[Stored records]
-- Opening Marker --
(** A batch of fresh messages with the right effect extends the log. *)
Lemma extends_batch (schema : Schema) (st u : State) (rows : gmap string Row) (now : Z) (l out : list Message)
    (md : ChangeMetadata) :
  Forall (fun m => msg_Offset m = "") l -> batch_in_range (st_CurrentOffset st) md (length l) = true ->
  wire_equiv schema (replay (def_Replica (st_Definition st)) (st_Materialized st) l) rows ->
  refreshed_state st schema rows now l md = (u, out) -> extends schema st u out /\ st_Materialized u = rows.
Proof.
  intros Hl Hr Hw E. pose proof (refreshed_state_identity st schema rows now l md) as Hi. rewrite E in Hi.
  unfold refreshed_state in E. destruct l as [|m0 l0] eqn:El.
  { injection E as <- <-. split; [|done]. split; try done; [by rewrite app_nil_r|constructor|apply offset_le_refl]. }
  rewrite <- El in *. destruct (applyChangeOffsets _ _ _) as [msgs o] eqn:Ea. injection E as <- <-. split; [|done].
  apply applyChangeOffsets_spec in Ea as (He & Ho & Hcur); [|done].
  assert (Hlen : length msgs = length l) by by eapply Forall2_length.
  assert (Hcur' : o = batch_offset (st_CurrentOffset st) md (pred (length l))) by (by rewrite Hcur, El).
  assert (Hpos : (0 < length l)%nat) by (rewrite El; simpl; lia).
  assert (Hin : forall m, m ∈ msgs -> exists i, (i < length l)%nat /\ msg_Offset m = batch_offset (st_CurrentOffset st) md i).
  { intros m [i Hi']%list_elem_of_lookup_1. exists i. split; [|by apply Ho]. rewrite <- Hlen. by eapply lookup_lt_Some. }
  assert (Hle : forall i, (i < length l)%nat -> offset_le (batch_offset (st_CurrentOffset st) md i) o).
  { intros i Hi'. rewrite Hcur'. destruct (decide (i = pred (length l))) as [->|Hne]; [apply offset_le_refl|].
    apply offset_lt_le. eapply batch_offset_ok; [done|lia|lia]. }
  split; try done.
  - cbn [st_Changes]. f_equal. apply cloneMessages_id_map.
  - apply Forall_forall. intros m Hm. destruct (Hin m Hm) as (i & Hi' & ->). by eapply batch_offset_ok.
  - apply Forall_forall. intros m Hm. destruct (Hin m Hm) as (i & Hi' & ->). by apply Hle.
  - apply StronglySorted_lookup_2. intros i j a b Hij Ha Hb. rewrite (Ho _ _ Ha), (Ho _ _ Hb).
    apply lookup_lt_Some in Ha, Hb. eapply batch_offset_ok; [done|lia|lia].
  - cbn [st_CurrentOffset]. rewrite Hcur'. apply offset_lt_le. eapply batch_offset_ok; [done|lia].
  - cbn [st_Materialized]. by rewrite (replay_same_effect _ _ _ _ He).
Qed.

Lemma lookup_targeted_rows (st : State) (snapshot : SnapshotResult) (K : gset string) (k : string) :
  targeted_rows st snapshot K !! k =
  if decide (k ∈ K) then materializedRows (snap_Schema snapshot) (snap_Rows snapshot) !! k
  else st_Materialized st !! k.
Proof.
  unfold targeted_rows. rewrite cloneMaterialized_id, lookup_union, lookup_fmap.
  rewrite (lookup_filter_key (fun x => x ∈ K) k), (lookup_filter_key (fun x => x ∉ K) k).
  destruct (decide (k ∈ K)) as [Hk|Hk].
  - rewrite decide_False by tauto. destruct (materializedRows _ _ !! k); simpl; by rewrite ?cloneRow_id.
  - rewrite decide_True by done. simpl. by destruct (st_Materialized st !! k).
Qed.

(** A diff of the targeted keys, replayed on all the rows, gives all the new
    rows when the other keys did not change. *)
Lemma replay_targeted (def : Definition_) (schema : Schema) (previous current : gmap string Row) (K : gset string)
    (r : Relation) :
  same_columns previous current -> (forall k, k ∉ K -> current !! k = previous !! k) ->
  replay (def_Replica def) previous
    (diffRows def schema (subsetRows previous K) (subsetRows current K) r) = current.
Proof.
  intros Hc Hout. rewrite !subsetRows_filter.
  assert (Hlook : forall (v : gmap string Row) k, filter (fun kr => kr.1 ∈ K) v !! k = if decide (k ∈ K) then v !! k else None).
  { intros v k. apply (lookup_filter_key (fun x => x ∈ K)). }
  assert (Hc' : same_columns (filter (fun kr => kr.1 ∈ K) previous) (filter (fun kr => kr.1 ∈ K) current)).
  { intros k r1 r2. rewrite !Hlook. case_decide; [apply Hc|done]. }
  apply map_eq. intros k. unfold diffRows.
  rewrite replay_lookup_omap; [|intros x m Hm; by apply diffKey_key in Hm as [? _]|apply NoDup_diff_keys].
  destruct (decide (k ∈ K)) as [Hk|Hk].
  - assert (Hp : filter (fun kr => kr.1 ∈ K) previous !! k = previous !! k) by (by rewrite Hlook, decide_True).
    assert (Hq : filter (fun kr => kr.1 ∈ K) current !! k = current !! k) by (by rewrite Hlook, decide_True).
    case_decide as Hd.
    + destruct (diffKey _ _ _ _ _ k) as [m|] eqn:E.
      * rewrite <- Hp, <- Hq. by eapply diffKey_effect.
      * apply diffKey_None in E; [|done]. congruence.
    + rewrite elem_of_diff_keys, Hp, Hq in Hd. destruct (previous !! k), (current !! k); try done; naive_solver.
  - rewrite decide_False; [by rewrite Hout|]. rewrite elem_of_diff_keys, !Hlook, !decide_False by done.
    by intros [[? ?]|[? ?]].
Qed.

Lemma refresh_messages_fresh (st : State) (snapshot : SnapshotResult) (rows : gmap string Row) (md : ChangeMetadata) :
  Forall (fun m => msg_Offset m = "") (refresh_messages st snapshot rows md).
Proof.
  unfold refresh_messages. destruct (DependentRefresh md); [apply decorate_offsets|]; apply diffRows_fresh.
Qed.

Lemma replay_refresh_messages (st : State) (snapshot : SnapshotResult) (rows : gmap string Row) (md : ChangeMetadata) :
  same_columns (st_Materialized st) rows ->
  replay (def_Replica (st_Definition st)) (st_Materialized st) (refresh_messages st snapshot rows md) = rows.
Proof.
  intros Hc. unfold refresh_messages. destruct (DependentRefresh md); [|by apply replay_diff].
  rewrite replay_decorate by apply diffRows_fresh. by apply replay_diff.
Qed.

Lemma targeted_messages_fresh (st : State) (snapshot : SnapshotResult) (rows : gmap string Row) (K : gset string)
    (md : ChangeMetadata) :
  Forall (fun m => msg_Offset m = "") (targeted_messages st snapshot rows K md).
Proof.
  unfold targeted_messages. destruct (0 <? CommitLSN md); [apply wire_offsets|]; apply diffRows_fresh.
Qed.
-- Closing Marker --
Would you please write out all the entries exactly?

- **RESULT OF THIS EXERCISE**
(** A batch of fresh messages with the right effect extends the log. *)
Lemma extends_batch (schema : Schema) (st u : State) (rows : gmap string Row) (now : Z) (l out : list Message)
    (md : ChangeMetadata) :
  Forall (fun m => msg_Offset m = "") l -> batch_in_range (st_CurrentOffset st) md (length l) = true ->
  wire_equiv schema (replay (def_Replica (st_Definition st)) (st_Materialized st) l) rows ->
  refreshed_state st schema rows now l md = (u, out) -> extends schema st u out /\ st_Materialized u = rows.
Proof.
  intros Hl Hr Hw E. pose proof (refreshed_state_identity st schema rows now l md) as Hi. rewrite E in Hi.
  unfold refreshed_state in E. destruct l as [|m0 l0] eqn:El.
  { injection E as <- <-. split; [|done]. split; try done; [by rewrite app_nil_r|constructor|apply offset_le_refl]. }
  rewrite <- El in *. destruct (applyChangeOffsets _ _ _) as [msgs o] eqn:Ea. injection E as <- <-. split; [|done].
  apply applyChangeOffsets_spec in Ea as (He & Ho & Hcur); [|done].
  assert (Hlen : length msgs = length l) by by eapply Forall2_length.
  assert (Hcur' : o = batch_offset (st_CurrentOffset st) md (pred (length l))) by (by rewrite Hcur, El).
  assert (Hpos : (0 < length l)%nat) by (rewrite El; simpl; lia).
  assert (Hin : forall m, m ∈ msgs -> exists i, (i < length l)%nat /\ msg_Offset m = batch_offset (st_CurrentOffset st) md i).
  { intros m [i Hi']%list_elem_of_lookup_1. exists i. split; [|by apply Ho]. rewrite <- Hlen. by eapply lookup_lt_Some. }
  assert (Hle : forall i, (i < length l)%nat -> offset_le (batch_offset (st_CurrentOffset st) md i) o).
  { intros i Hi'. rewrite Hcur'. destruct (decide (i = pred (length l))) as [->|Hne]; [apply offset_le_refl|].
    apply offset_lt_le. eapply batch_offset_ok; [done|lia|lia]. }
  split; try done.
  - cbn [st_Changes]. f_equal. apply cloneMessages_id_map.
  - apply Forall_forall. intros m Hm. destruct (Hin m Hm) as (i & Hi' & ->). by eapply batch_offset_ok.
  - apply Forall_forall. intros m Hm. destruct (Hin m Hm) as (i & Hi' & ->). by apply Hle.
  - apply StronglySorted_lookup_2. intros i j a b Hij Ha Hb. rewrite (Ho _ _ Ha), (Ho _ _ Hb).
    apply lookup_lt_Some in Ha, Hb. eapply batch_offset_ok; [done|lia|lia].
  - cbn [st_CurrentOffset]. rewrite Hcur'. apply offset_lt_le. eapply batch_offset_ok; [done|lia].
  - cbn [st_Materialized]. by rewrite (replay_same_effect _ _ _ _ He).
Qed.

Lemma lookup_targeted_rows (st : State) (snapshot : SnapshotResult) (K : gset string) (k : string) :
  targeted_rows st snapshot K !! k =
  if decide (k ∈ K) then materializedRows (snap_Schema snapshot) (snap_Rows snapshot) !! k
  else st_Materialized st !! k.
Proof.
  unfold targeted_rows. rewrite cloneMaterialized_id, lookup_union, lookup_fmap.
  rewrite (lookup_filter_key (fun x => x ∈ K) k), (lookup_filter_key (fun x => x ∉ K) k).
  destruct (decide (k ∈ K)) as [Hk|Hk].
  - rewrite decide_False by tauto. destruct (materializedRows _ _ !! k); simpl; by rewrite ?cloneRow_id.
  - rewrite decide_True by done. simpl. by destruct (st_Materialized st !! k).
Qed.

(** A diff of the targeted keys, replayed on all the rows, gives all the new
    rows when the other keys did not change. *)
Lemma replay_targeted (def : Definition_) (schema : Schema) (previous current : gmap string Row) (K : gset string)
    (r : Relation) :
  same_columns previous current -> (forall k, k ∉ K -> current !! k = previous !! k) ->
  replay (def_Replica def) previous
    (diffRows def schema (subsetRows previous K) (subsetRows current K) r) = current.
Proof.
  intros Hc Hout. rewrite !subsetRows_filter.
  assert (Hlook : forall (v : gmap string Row) k, filter (fun kr => kr.1 ∈ K) v !! k = if decide (k ∈ K) then v !! k else None).
  { intros v k. apply (lookup_filter_key (fun x => x ∈ K)). }
  assert (Hc' : same_columns (filter (fun kr => kr.1 ∈ K) previous) (filter (fun kr => kr.1 ∈ K) current)).
  { intros k r1 r2. rewrite !Hlook. case_decide; [apply Hc|done]. }
  apply map_eq. intros k. unfold diffRows.
  rewrite replay_lookup_omap; [|intros x m Hm; by apply diffKey_key in Hm as [? _]|apply NoDup_diff_keys].
  destruct (decide (k ∈ K)) as [Hk|Hk].
  - assert (Hp : filter (fun kr => kr.1 ∈ K) previous !! k = previous !! k) by (by rewrite Hlook, decide_True).
    assert (Hq : filter (fun kr => kr.1 ∈ K) current !! k = current !! k) by (by rewrite Hlook, decide_True).
    case_decide as Hd.
    + destruct (diffKey _ _ _ _ _ k) as [m|] eqn:E.
      * rewrite <- Hp, <- Hq. by eapply diffKey_effect.
      * apply diffKey_None in E; [|done]. congruence.
    + rewrite elem_of_diff_keys, Hp, Hq in Hd. destruct (previous !! k), (current !! k); try done; naive_solver.
  - rewrite decide_False; [by rewrite Hout|]. rewrite elem_of_diff_keys, !Hlook, !decide_False by done.
    by intros [[? ?]|[? ?]].
Qed.

Lemma refresh_messages_fresh (st : State) (snapshot : SnapshotResult) (rows : gmap string Row) (md : ChangeMetadata) :
  Forall (fun m => msg_Offset m = "") (refresh_messages st snapshot rows md).
Proof.
  unfold refresh_messages. destruct (DependentRefresh md); [apply decorate_offsets|]; apply diffRows_fresh.
Qed.

Lemma replay_refresh_messages (st : State) (snapshot : SnapshotResult) (rows : gmap string Row) (md : ChangeMetadata) :
  same_columns (st_Materialized st) rows ->
  replay (def_Replica (st_Definition st)) (st_Materialized st) (refresh_messages st snapshot rows md) = rows.
Proof.
  intros Hc. unfold refresh_messages. destruct (DependentRefresh md); [|by apply replay_diff].
  rewrite replay_decorate by apply diffRows_fresh. by apply replay_diff.
Qed.

Lemma targeted_messages_fresh (st : State) (snapshot : SnapshotResult) (rows : gmap string Row) (K : gset string)
    (md : ChangeMetadata) :
  Forall (fun m => msg_Offset m = "") (targeted_messages st snapshot rows K md).
Proof.
  unfold targeted_messages. destruct (0 <? CommitLSN md); [apply wire_offsets|]; apply diffRows_fresh.
Qed.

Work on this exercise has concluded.